Mit „allem Nachdruck“ ermittelt

■ Vorwürfe im Fall Joel Boateng für Staatsanwaltschaft abwegig

Die Staatsanwaltschaft schießt zurück: Der Vorwurf, sie versuche Joel Boateng – nach eigenen Angaben Opfer einer „Scheinhinrichtung“ durch zwei Hamburger Polizisten – mit „dubiosen und rechtswidrigen Ermittlungsmethoden unglaubwürdig zu machen, um so eine Tataufklärung zu verhindern“, sei schlicht „abwegig“. Dem „von Boateng erhobenen Vorwurf“ werde „mit allem Nachdruck“ nachgegangen.
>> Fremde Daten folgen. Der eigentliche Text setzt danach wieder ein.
(* ===== verification/Actions.v ===== *)
(** * The environment of the controllers

    The calls the reconcilers make: Kubernetes client, patch helper, Redfish
    client, clock, event recorder and metrics recorders; and what a
    reconciliation returns. *)

From S2P Require Import Prelude Api Prog.


(** Values of the Redfish layer that cross the client interface. *)
Record SystemInfo := {
  si_Manufacturer : string; si_Model : string; si_SerialNumber : string; si_Status : HardwareStatus
}.
Record NetworkAddress := {
  na_Type : string; na_Address : string; na_Gateway : string; na_InterfaceName : string;
  na_MACAddress : string
}.

(** A handle on an open Redfish client. *)
Abbreviation rf_handle := nat.

(** The calls of package metrics made by the controllers. *)
Inductive metric_call :=
| RecordReconciliation (controller namespace outcome : string) (duration : Z)
| RecordError (controller namespace errorType : string)
| RecordFailureDomains (cluster namespace : string) (count : Z)
| RecordFailureDomainDiscovery (namespace outcome : string).

Inductive capi_action :=
(** [time.Now()], [metav1.Now()] *)
| ANow
(** [client.Client] on PhysicalHosts: Get, List (InNamespace), Update, Status().Update *)
| AGetHost (k : NamespacedName)
| AListHosts (ns : string)
| AUpdateHost (h : PhysicalHost)
| AUpdateHostStatus (h : PhysicalHost)
(** ... on Secrets, Beskar7Machines, Beskar7Clusters and Machines *)
| AGetSecret (k : NamespacedName)
| AGetMachine (k : NamespacedName)
| AGetCluster (k : NamespacedName)
| AListClusters (ns : string)
| AListMachines (ns : string) (labels : list (string * string))
(** [util.GetOwnerMachine], [util.GetClusterFromMetadata], [util.GetOwnerCluster] *)
| AGetOwnerMachine (m : ObjectMeta)
| AGetClusterFromMetadata (m : ObjectMeta)
| AGetOwnerCluster (m : ObjectMeta)
(** [patch.NewHelper(obj)] and [helper.Patch(obj)], which gets the object as it
    was given to [NewHelper] and as it is now *)
| ANewMachineHelper (m : Beskar7Machine)
| APatchMachine (before after : Beskar7Machine)
| ANewClusterHelper (c : Beskar7Cluster)
| APatchCluster (before after : Beskar7Cluster)
(** the [RedfishClientFactory] and the methods of the client it returns *)
| ARfConnect (address username password : string) (insecure : bool)
| ARfGetSystemInfo (c : rf_handle)
| ARfGetPowerState (c : rf_handle)
| ARfSetPowerState (c : rf_handle) (state : string)
| ARfSetBootSourcePXE (c : rf_handle)
| ARfGetNetworkAddresses (c : rf_handle)
| ARfClose (c : rf_handle)
(** [Recorder.Event] and package metrics *)
| ARecordEvent (obj : NamespacedName) (etype reason message : string)
| AMetric (m : metric_call).

(** What a call answers. *)
Definition capi_answer (a : capi_action) : Type :=
  match a with
  | ANow => Z
  | AGetHost _ => result PhysicalHost
  | AListHosts _ => result (list PhysicalHost)
  | AUpdateHost _ => result PhysicalHost
  | AUpdateHostStatus _ => result PhysicalHost
  | AGetSecret _ => result Secret
  | AGetMachine _ => result Beskar7Machine
  | AGetCluster _ => result Beskar7Cluster
  | AListClusters _ => result (list Beskar7Cluster)
  | AListMachines _ _ => result (list Machine)
  | AGetOwnerMachine _ => result (option Machine)
  | AGetClusterFromMetadata _ => result (option Cluster)
  | AGetOwnerCluster _ => result (option Cluster)
  | ANewMachineHelper _ => result unit
  | APatchMachine _ _ => result unit
  | ANewClusterHelper _ => result unit
  | APatchCluster _ _ => result unit
  | ARfConnect _ _ _ _ => result rf_handle
  | ARfGetSystemInfo _ => result SystemInfo
  | ARfGetPowerState _ => result string
  | ARfSetPowerState _ _ => result unit
  | ARfSetBootSourcePXE _ => result unit
  | ARfGetNetworkAddresses _ => result (list NetworkAddress)
  | ARfClose _ => unit
  | ARecordEvent _ _ _ _ => unit
  | AMetric _ => unit
  end.

Definition Env : sig := {| action := capi_action; answer := capi_answer |}.

(** The argument of a watch's map function, a [client.Object] of any kind. *)
Inductive client_Object :=
| ObjSecret (s : Secret)
| ObjPhysicalHost (h : PhysicalHost)
| ObjBeskar7Machine (m : Beskar7Machine)
| ObjBeskar7Cluster (c : Beskar7Cluster).

(** ** Results of a reconciliation: [ctrl.Result] and the error *)

Record Result := { Requeue : bool; RequeueAfter : Z }.
Definition NoResult : Result := {| Requeue := false; RequeueAfter := 0 |}.
Definition AfterResult (d : Z) : Result := {| Requeue := false; RequeueAfter := d |}.
Definition RequeueResult : Result := {| Requeue := true; RequeueAfter := 0 |}.
(** [result.IsZero()] *)
Definition Result_IsZero (r : Result) : bool := negb (Requeue r) && (RequeueAfter r =? 0).

Abbreviation reconcile_result := (Result * option error)%type.

(** ** What a run has done *)

(** The clients opened and closed, in order. *)
Definition opened_by (e : event Env) : list rf_handle :=
  match e with
  | Ev a r =>
      match a return capi_answer a -> list rf_handle with
      | ARfConnect _ _ _ _ => fun r => match r with Ok c => [c] | Err _ => [] end
      | _ => fun _ => []
      end r
  end.
Definition closed_by (e : event Env) : list rf_handle :=
  match ev_action e with ARfClose c => [c] | _ => [] end.
Definition opened (tr : list (event Env)) : list rf_handle := tr ≫= opened_by.
Definition closed (tr : list (event Env)) : list rf_handle := tr ≫= closed_by.

Lemma opened_app tr tr' : opened (tr ++ tr') = opened tr ++ opened tr'.
Proof. apply bind_app. Qed.
Lemma closed_app tr tr' : closed (tr ++ tr') = closed tr ++ closed tr'.
Proof. apply bind_app. Qed.

Lemma ev_last {E} (tr : list (event E)) e : e ∈ tr ++ [e].
Proof. apply elem_of_app. right. by apply list_elem_of_singleton. Qed.

Lemma ev_app_l {E} (tr tr' : list (event E)) e : e ∈ tr -> e ∈ tr ++ tr'.
Proof. intros. apply elem_of_app. by left. Qed.

Lemma ev_prefix {E} (tr tr' : list (event E)) e : tr `prefix_of` tr' -> e ∈ tr -> e ∈ tr'.
Proof. intros [k ->]. apply ev_app_l. Qed.

#[export] Hint Resolve ev_last : go.
#[export] Hint Resolve ev_app_l | 5 : go.

(** *** At most one client at a time *)

(** No client is open; the client [c] is. *)
Definition idle (tr : list (event Env)) : Prop := opened tr = closed tr.
Definition busy (c : rf_handle) (tr : list (event Env)) : Prop := opened tr = closed tr ++ [c].

(** The client discipline: a client is opened only when none is open, and
    methods are called on the open client only. *)
Definition disciplined (tr : list (event Env)) (a : action Env) : Prop :=
  match a with
  | ARfConnect _ _ _ _ => idle tr
  | ARfGetSystemInfo c | ARfGetPowerState c | ARfSetPowerState c _ | ARfSetBootSourcePXE c
  | ARfGetNetworkAddresses c | ARfClose c => busy c tr
  | _ => True
  end.

(** Calls that do not concern a client at all. *)
Definition offline (tr : list (event Env)) (a : action Env) : Prop :=
  match a with
  | ARfConnect _ _ _ _ | ARfGetSystemInfo _ | ARfGetPowerState _ | ARfSetPowerState _ _
  | ARfSetBootSourcePXE _ | ARfGetNetworkAddresses _ | ARfClose _ => False
  | _ => True
  end.

(** Calls that change no system. *)
Definition reading (a : action Env) : Prop :=
  match a with ARfSetPowerState _ _ | ARfSetBootSourcePXE _ => False | _ => True end.

(** Calls that neither open nor close a client. *)
Definition neutral (a : action Env) : Prop :=
  match a with ARfConnect _ _ _ _ | ARfClose _ => False | _ => True end.

Lemma idle_snoc tr (a : action Env) r : neutral a -> idle tr -> idle (tr ++ [Ev a r]).
Proof. unfold idle. rewrite opened_app, closed_app. intros Ha ->. by destruct a. Qed.
Lemma busy_snoc c tr (a : action Env) r : neutral a -> busy c tr -> busy c (tr ++ [Ev a r]).
Proof.
  unfold busy. rewrite opened_app, closed_app. intros Ha ->. destruct a; try done; by rewrite !app_nil_r.
Qed.
Lemma busy_connect tr a u p i c : idle tr -> busy c (tr ++ [@Ev Env (ARfConnect a u p i) (Ok c)]).
Proof. unfold idle, busy. rewrite opened_app, closed_app. intros ->. by rewrite app_nil_r. Qed.
Lemma idle_refused tr a u p i e : idle tr -> idle (tr ++ [@Ev Env (ARfConnect a u p i) (Err e)]).
Proof. unfold idle. rewrite opened_app, closed_app. by intros ->. Qed.
Lemma idle_close tr c u : busy c tr -> idle (tr ++ [@Ev Env (ARfClose c) u]).
Proof. unfold idle, busy. rewrite opened_app, closed_app. intros ->. by rewrite app_nil_r. Qed.

Lemma wp_offline {A} (p : prog Env A) (ok : list (event Env) -> action Env -> Prop) tr :
  (forall tr' a, offline tr' a -> ok tr' a) -> safe offline tr p -> idle tr ->
  wp ok tr p (fun tr' _ => idle tr').
Proof.
  unfold safe. intros Hok. revert tr. induction p as [x|a k IH]; simpl; intros tr H Hi; [done|].
  destruct H as [Hn H]. split; [auto|]. intros r. apply IH; [apply H|]. apply idle_snoc; [by destruct a|done].
Qed.

Lemma idle_nil : idle [].
Proof. done. Qed.

Create HintDb clients.
#[export] Hint Resolve idle_nil idle_snoc busy_snoc busy_connect idle_refused idle_close : clients.
#[export] Hint Extern 1 (neutral _) => exact I : clients.

(** Shows that the client discipline allows a call, or which client is open. *)
Ltac clients := first [exact I | cbn [disciplined]; solve [eauto 20 with clients]].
Nicht die Ermittlungsarbeit von Polizei und Staatsanwaltschaft, sondern die vom „Komitee zur Verteidigung der Menschenrechte“ erhobenen Vorwürfe der „Aussageerpressung“ und „einseitigen Ermittlungsführung“ würden „Zweifel an der Glaubwürdigkeit des Zeugen Boateng verstärken“. Allerdings räumt Staatsanwaltschaftssprecher Rüdiger Bagger „in der Person des Zeugen Boateng begründete Zweifel an der Glaubwürdigkeit seiner Darstellung“ ein. Er bestätigt aber, daß „Personen seines (Boatengs) Umfeldes“ von der Staatsanwaltschaft oder Ermittlern der für Beamtendelikte zuständigen „Dienststelle für interne Ermittlungen“ (DIE) vernommen wurden, um „entweder die Glaubwürdigkeit des Zeugen zu stützen oder aber die Polizei“ von dem „schweren Vorwurf entlasten zu können“.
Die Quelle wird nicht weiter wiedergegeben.